The “Hungarian Review”, the English-language affiliate of the bi-monthly journal Magyar Szemle, edited by Gyula Kodolányi and John O’Sullivan, has published its fourth issue for 2017.
A great part of this issue discusses the European political and strategic landscape after the twin shocks of Brexit and the election of President Trump. John O’ Sullivan, in his editorial note entitled “Truth, Lies and 1956” emphasizes that “we seem to have moved into a historical stage beyond both the Cold War and the post- Cold War world. That is a landscape still being shaped by events and so open to some creative gardening. János Martonyi, whose experiences include negotiating Hungary’s entry into the European Union, provides Brussels and London with some guidelines on how to preserve good relations in a post-Brexit world (that might also prove to be a prolonged mid-Brexit world). But he places an equal stress, if not a stronger one, on the impact of the Brexit decision on the development of the remaining 27-member EU and on the growing importance of Central Europe in this new entity.”
In his article entitled “Brexit, Brexit? – Part II” János Martonyi highlights that “despite some voices coming both from the inside and the outside, countries such as Poland and Hungary will never leave the European Union. Contrary to what many try to suggest, the main reason is not money. There are, of course, economic, geopolitical and security policy considerations, but they are still not the most important factors.

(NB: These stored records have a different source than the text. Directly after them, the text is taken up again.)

Lemma raft_recv_appendentries_inv p ae w a r w' :
  appends_only w -> server_ok w a -> normal_message ae -> 0 <= ae_prev_log_idx ae <= INT_MAX ->
  raft_recv_appendentries p ae w = Ok (0, r) w' ->
  exists a', server_ok w' a' /\ log_setup w' = log_setup w /\ aer_term r = term_of w' /\
    ae_outcome w a ae r w' a'.
Proof.
  intros Ha Sok Hn Hp H. destruct (Z.ltb_spec (ae_term ae) (term_of w)) as [Hold|Hterm].
  { assert (stable_state w' = stable_state w /\ settings w' = settings w /\ aer_success r = 0 /\
      aer_term r = term_of w') as (E1 & E2 & E3 & E4).
    { unfold raft_recv_appendentries in H. run_bind H as u w1 H1.
      run_keeps H1 (same term_of) as T1.
      run_keeps H1 (same stable_state) as K1. run_keeps H1 (same settings) as K2. unfold same in *.
      unfold raft_is_candidate, raft_get_state, raft_get_current_term in H. run_simp H.
      change (current_term (srv w1)) with (term_of w1) in H. rewrite T1 in H.
      rewrite (proj2 (Z.eqb_neq (term_of w) (ae_term ae))), andb_false_r in H by lia.
      rewrite (proj2 (Z.ltb_ge (term_of w) (ae_term ae))) in H by lia.
      rewrite (proj2 (Z.ltb_lt (ae_term ae) (term_of w))) in H by lia.
      run_bind H as u2 w2 H2. run_keeps H2 (same stable_state) as K3. run_keeps H2 (same settings) as K4.
      unfold same in *. apply recv_ae_out_inv in H as (-> & _ & ? & ? & _). cbn in *.
      split_and!; congruence. }
    exists a. split_and!; [by apply (server_ok_same w)|by apply log_setup_stable|done|].
    apply ae_refused; [done|]. unfold stable_state in E1. unfold commit_of. congruence. }
  destruct (raft_recv_appendentries_enter p ae w a Sok Hterm) as (w1 & Hrun & K1 & K1' & T1 & _).
  rewrite Hrun in H. clear Hrun. unfold recv_ae_prev in H. rewrite !bind_upd_srv_l in H.
  set (w2 := with_srv _ (with_srv _ _)) in H.
  assert (stable_state w2 = stable_state w) as K2 by done.
  assert (settings w2 = settings w) as K2' by done. assert (term_of w2 = ae_term ae) as T2 by done.
  clearbody w2. clear K1 K1' T1 w1.
  pose proof (server_ok_same _ _ _ K2 K2' Sok) as Sok2.
  pose proof (appends_only_stable _ _ K2 K2' Ha) as Ha2.
  pose proof (log_setup_stable _ _ K2) as S2.
  assert (commit_of w2 = commit_of w) as C2 by (unfold stable_state in K2; unfold commit_of; congruence).
  assert (consistent a ae -> recv_ae_entries ae w2 = Ok (0, r) w' ->
    exists a', server_ok w' a' /\ log_setup w' = log_setup w /\ aer_term r = term_of w' /\
    ae_outcome w a ae r w' a') as Hgo.
  { intros Hc Hrun.
    destruct (recv_ae_entries_inv ae w2 a r w' Ha2 Sok2 Hn (proj1 Hp) Hc T2 Hrun)
      as (a' & ? & ? & T' & ? & Ho). exists a'. split_and!; try done.
    { congruence. }
    destruct Ho as [Hs Hcm|k m Hs _ Ht _ es new L1 L2 Hpr Hnew Hcur Hcm].
    - apply ae_refused; [done|congruence].
    - apply (ae_taken w a ae r w' k m); try done; [|by rewrite <- C2].
      unfold present in *. by rewrite <- C2. }
  destruct (Z.ltb_spec 0 (ae_prev_log_idx ae)) as [Hpos|]; [|apply Hgo; [left; lia|done]].
  unfold raft_get_entry_from_idx in H.
  destruct (log_get_at_idx_ok w2 a (ae_prev_log_idx ae) (so_log _ _ Sok2)
    ltac:(pose proof INT_MIN_MAX; lia)) as (q & Hq & Hg).
  rewrite (bind_ok_l _ _ _ _ _ Hq) in H.
  destruct (al_get a (ae_prev_log_idx ae)) as [x|] eqn:Hx.
  - destruct Hg as (z & -> & Hz). rewrite (bind_ok_l _ _ _ _ _ (entry_get_ok _ _ _ Hz)) in H.
    destruct (Z.eqb_spec (ety_term x) (to_uint (ae_prev_log_term ae))) as [Ht|Ht]; cbn [negb] in H.
    { apply Hgo; [right; by exists x|done]. }
    exfalso. run_bind H as ci w3 H3. apply log_get_current_idx_ro in H3 as <-. run_bind H as u w3 H3.
    run_keeps H3 (same stable_state) as K3. run_keeps H3 (same settings) as K3'.
    run_simp H. destruct (int_ok _); [|done]. run_bind H as e w4 H4.
    apply delete_nonzero in H4; [|by apply (appends_only_stable w2)].
    by apply recv_ae_out_inv in H as (_ & He & _).
  - cbn in Hg. subst q. run_bind H as u w3 H3.
    run_keeps H3 (same stable_state) as K3. run_keeps H3 (same settings) as K3'. unfold same in *.
    apply recv_ae_out_inv in H as (-> & _ & ? & ? & _). exists a.
    split_and!; [by apply (server_ok_same w2)|rewrite <- S2; by apply log_setup_stable|done|].
    apply ae_refused; [done|]. rewrite <- C2. unfold commit_of. unfold stable_state in K3. congruence.
Qed.
Lemma recv_aer_success_marks p r m w e w' : recv_aer_success p r m w = Ok e w' ->
  marks w' = marks w \/ exists b, p = Some b /\ marks w' = <[b := aer_current_idx r]> (marks w).
Proof.
  intros H. unfold recv_aer_success in H. destruct (_ <=? m); [run_ret H; by left|].
  unfold raft_get_current_idx in H. run_bind H as ci w1 H1. apply log_get_current_idx_ro in H1 as <-.
  run_simp H. destruct (_ <=? ci); [|done]. run_simp H. destruct (int_ok _); [|done].
  run_simp H. run_bind H as u1 w1 H1. run_bind H as u2 w2 H2. apply set_next_marks in H1.
  apply set_match_marks in H2 as (b & -> & M2). right. exists b. split; [done|].
  assert (forall p, keeps (same marks) (check_sufficient_logs p r)) as Hc.
  { intros q. unfold check_sufficient_logs. unfold_accessors. keeps_solve. }
  unfold raft_node_get_next_idx, raft_get_entry_from_idx in H.
  run_keeps H (same marks) as K. unfold same in *. congruence.
Qed.

Lemma recv_aer_marks p r w e w' : raft_recv_appendentries_response p r w = Ok e w' -> noted p r w w'.
Proof.
  intros H. unfold raft_recv_appendentries_response, raft_get_current_idx at 1 in H.
  run_bind H as ci w0 H0. apply log_get_current_idx_ro in H0 as <-.
  run_bind H as u w1 H1. run_keeps H1 (same marks) as M1. run_keeps H1 (same term_of) as T1.
  unfold same in M1, T1.
  assert (forall m, keeps (same marks) (m : M world Z) -> m w1 = Ok e w' -> noted p r w w') as Hno.
  { intros m Hm Hr%Hm. left. unfold same in Hr. congruence. }
  unfold raft_is_leader, raft_get_state, raft_get_current_term in H. run_simp H.
  destruct (negb _); [eapply Hno, H; keeps_solve|]. run_simp H.
  destruct (_ <? _); [eapply Hno, H; keeps_solve|].
  destruct (Z.eqb_spec (current_term (srv w1)) (aer_term r)) as [Ht|]; cbn [negb] in H;
    [|eapply Hno, H; keeps_solve].
  run_bind H as m w2 H2. apply node_read_ro in H2 as <-.
  destruct (Z.eqb_spec 0 (aer_success r)).
  { eapply Hno, H. unfold recv_aer_failure. unfold_accessors. keeps_solve. }
  apply recv_aer_success_marks in H as [M|(b & -> & M)]; [left; congruence|].
  right. exists b. split; [done|]. split; [congruence|]. split; [|done]. unfold term_of in *. congruence.
Qed.

(** *** The commit index *)

(** Time and requests do not commit. *)
Lemma periodic_commit n : keeps (same commit_of) (raft_periodic n).
Proof. keeps_solve. Qed.
Lemma requestvote_commit p vr : keeps (same commit_of) (raft_recv_requestvote p vr).
Proof. keeps_solve. Qed.
Lemma response_commit p r : keeps (same commit_of) (raft_recv_requestvote_response p r).
Proof. keeps_solve. Qed.

(** Among several voting members an entry is not committed when it arrives. *)
Lemma recv_entry_uncommitted ety w r w' : nodes_wf w -> normal_entries w ->
  raft_entry_is_cfg_change ety = false -> (1 < length (voting_nodes w))%nat ->
  raft_recv_entry ety w = Ok r w' -> commit_of w' = commit_of w.
Proof.
  intros W N Hn HV H. unfold raft_recv_entry, raft_voting_change_is_in_progress,
    raft_snapshot_is_in_progress in H. run_simp H.
  destruct (_ && _); [by run_ret H|]. destruct (_ && _); [by run_ret H|].
  run_bind H as l w1 H1. apply raft_is_leader_ro in H1 as <-. destruct (negb l); [by run_ret H|].
  unfold raft_get_current_idx at 1 in H. run_bind H as ci w1 H1. apply log_get_current_idx_ro in H1 as <-.
  run_simp H. destruct (int_ok _); [|done]. run_bind H as u w1 H1. run_simp H.
  run_keeps H1 (same (fun w => (roll w, entry_heap w))) as K1. run_keeps H1 (same commit_of) as C1.
  unfold same in *. run_bind H as x w2 H2. run_keeps H2 (same commit_of) as C2.
  assert (stays roll w1 w2) as S2.
  { eapply (raft_append_entry_stays (T := T) roll); [|exact H2]. done. }
  assert (normal_entries w1) as N1 by (unfold normal_entries in *; assert (entry_heap w1 = entry_heap w)
    as -> by congruence; done).
  destruct (S2 N1) as [N2 R2]. destruct x as [e0 ety0]. destruct (truth e0); [run_ret H; congruence|].
  run_bind H as u3 w3 H3. run_keeps H3 (same (fun w => (roll w, entry_heap w))) as K3.
  run_keeps H3 (same commit_of) as C3. unfold same in *.
  assert (roll w3 = roll w) as R3 by congruence.
  rewrite (bind_ok_l _ _ _ _ _ (raft_get_num_voting_nodes_ok w3 (roll_nodes_wf _ _ R3 W))) in H.
  rewrite (roll_voting _ _ R3) in H. rewrite (proj2 (Z.eqb_neq 1 _)) in H by lia. cbn [when] in H.
  run_keeps H (same commit_of) as C4. unfold same in *. congruence.
Qed.

(** A server that accepts entries of a term is not a candidate. *)
Lemma recv_ae_role p ae w a r w' : server_ok w a -> term_of w <= ae_term ae ->
  raft_recv_appendentries p ae w = Ok r w' -> role w' <> RAFT_STATE_CANDIDATE.
Proof.
  intros Sok Ht H. destruct (raft_recv_appendentries_enter p ae w a Sok Ht)
    as (w1 & Hrun & _ & _ & _ & R & _). rewrite Hrun in H. apply recv_ae_prev_role in H as [= -> _].
  rewrite R. case_decide; [done|]. tauto.
Qed.
End Office.
(** The nodes [js] hear node [i], one after the other, and each of them gets from
    a state in [Q] to one in [Q']. *)
Lemma each_hears i w (Q Q' : Z -> world -> Prop) js : NoDup js -> i ∉ js ->
  (forall m j v, peopled m -> m !! i = Some w -> m !! j = Some v -> j <> i -> Q j v ->
     exists v', mesh_step m (<[j := v']> m) /\ Q' j v') ->
  forall m, peopled m -> m !! i = Some w -> (forall j, j ∈ js -> exists v, m !! j = Some v /\ Q j v) ->
  exists m', rtc mesh_step m m' /\ m' !! i = Some w /\
    forall k, (k ∈ js -> exists v, m' !! k = Some v /\ Q' k v) /\ (k ∉ js -> m' !! k = m !! k).
Proof.
  intros Hnd Hni Hstep. induction Hnd as [|j js Hj Hnd IH]; intros m Hm Hi Hall.
  { exists m. split; [done|]. split; [done|]. intros k. split; [by intros ?%elem_of_nil|done]. }
  apply not_elem_of_cons in Hni as [Hne Hni].
  destruct (Hall j ltac:(left)) as (v & Hv & Hw).
  destruct (Hstep m j v Hm Hi Hv ltac:(done) Hw) as (v' & Hs & Hon).
  destruct (IH Hni (<[j := v']> m)) as (m' & Hr & Hi' & Hk); [by eapply peopled_step| | |].
  - by rewrite lookup_insert_ne.
  - intros k Hk. destruct (Hall k ltac:(by right)) as (u & Hu & Hwu).
    exists u. split; [|done]. rewrite lookup_insert_ne; [done|]. by intros ->.
  - exists m'. split; [by eapply rtc_l|]. split; [done|]. intros k. split.
    + intros [->|Hkin]%elem_of_cons; [|by apply Hk]. exists v'. split; [|done].
      rewrite (proj2 (Hk j) Hj). apply lookup_insert_eq.
    + intros [Hkj Hkjs]%not_elem_of_cons. rewrite (proj2 (Hk k) Hkjs). by apply lookup_insert_ne.
Qed.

The root causes are much deeper: “it is culture that matters”.”
The ‘Current’ section also includes other articles from David Morris (“Rising in the East”); Nicholas T. Parsons (“Islam, Islamism and Islamophobia”); George Gömöri (“Report from the Other World – poem”); Anton Hykisch (“Quietly and Closer”) and Gergely Szilvay (“A Century of Christian Youth Movements in Hungary”).
As many recent Hungarian Reviews, this issue also has a separate section entitled ‘1956’, but this time it is especially rich in poems, short stories and historical essays on the Revolution and its consequences. In his speech transcript entitled “The Celebration of a Tragedy’ originally delivered on May 10, 2017 at the symposium launching Hungarian Review’s Down Fell the Statue of Goliath. Hungarian Poets and Writers of the Revolution of 1956, John O’Sullivan underlines: “This volume’s title – Down Fell the Statue of Goliath – is alone enough to explain the West’s admiration for 1956 and the loving celebration it receives here. By 1956 everyone knew Goliath and his real nature. He was not the imaginary bringer of social justice whom some mistakenly welcomed in 1945. There could be no sympathy for a totalitarian regime that ran its tanks over both people’s bodies and their hopes, thus there could be no disillusionment with resistance to Goliath whether it succeeded or failed”.
This section has other contributions from István Ágh (“The Blood of Falling Leaves”); Ignácz Rózsa (“They Played at Truth…”); Attila Szepesi (“Maléter – poem”) and David A. Reynolds (“Revisiting Recent History and Constructing Counter- Revolution”).
The periodical then continues with a ‘History’ section with essays from Michael A. Casey (“”The Power of the Powerless” and “Living Truth” in Democracy”); Igor Pomerantsev (“Ersatz Freedom – Remembering Yevgeny Yevtushenko”) and Norman Stone (“The Compromise: A European Perspective”).
Finally, ‘The Arts’ section features articles by István Orosz (“Da Vinci and the Migrants”) and Ilona Sármány-Parsons (“The First Golden Age of the Műcsarnok”).